— TASK BRIEF —
In your reply, reproduce the lines from the first one below to the line containing "m_Pieces m = p0", inclusive, exactly as they stand.

DATA PROVIDED below:

Inductive represents (w : World) (m : ObjectManifest) (body : bytes) : Prop :=
| RSingle p stored :
    m_Pieces m = [p] → pc_ShardKind p = "" → holds w p stored → cache_agrees w p stored →
    unseals m stored body → represents w m body
| RErasure p0 ps registry profile encoder stored shards :
    m_Pieces m = p0 :: ps → registered (pc_Backend p0) = true →
    ErasureRegistry = Some registry → pp_ErasureProfile (m_PlacementPolicy m) ≠ "" →
    EC.Registry_Lookup (pp_ErasureProfile (m_PlacementPolicy m)) registry = Some encoder →
    EC.NewEncoder profile = Ok encoder → ep_StripeSize profile + ep_DataShards profile ≤ 2 ^ 63 →
    blen stored < 2 ^ 63 - 8 → EC.Encode encoder stored = Ok shards →
    Forall2 (shard_piece_of w) (m_Pieces m) shards →
    (∀ s, blen (filter (λ p, pc_StripeIndex p = s ∧ lost w p = true) (m_Pieces m))
          ≤ ep_ParityShards profile) →
    unseals m stored body → represents w m body
| RMultipart ps parts bodies :
    isErasureCodedManifest m = false → isMultipartManifest m = true →
    blen body ≤ maxMultipartInMemoryBytes →
    sort_slice part_less (m_Pieces m) = ps → Forall2 (holds w) ps parts →
    (if IsGatewayEncrypted (enc_Mode (m_Encryption m))
     then hasEncryption = true ∧
          ∃ dek, UnwrapDEK (wrapped_of (m_Encryption m)) = Some dek ∧
            decrypt_parts dek (m_Encryption m) (aadIdentityOf m) parts = Some bodies
     else parts = bodies) →
    body = concat bodies → represents w m body.

(** ** Fetching a piece *)

Lemma exec_call {R A} (c : call A) (k : A → prog R) w :
  exec put_result (Call c k) [] w =
  exec put_result (k (do_call put_result false c w).1) [] (do_call put_result false c w).2.
Proof. simpl. by destruct (do_call put_result false c w). Qed.

(** The bytes of the piece the caller asked for. *)
Definition ranged (byteRange : option ByteRange) (b : bytes) : option bytes :=
  match byteRange with None => Some b | Some r => slice_range r b end.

End of DATA PROVIDED.

— REPLY —
Inductive represents (w : World) (m : ObjectManifest) (body : bytes) : Prop :=
| RSingle p stored :
    m_Pieces m = [p] → pc_ShardKind p = "" → holds w p stored → cache_agrees w p stored →
    unseals m stored body → represents w m body
| RErasure p0 ps registry profile encoder stored shards :
    m_Pieces m = p0 :: ps → registered (pc_Backend p0) = true →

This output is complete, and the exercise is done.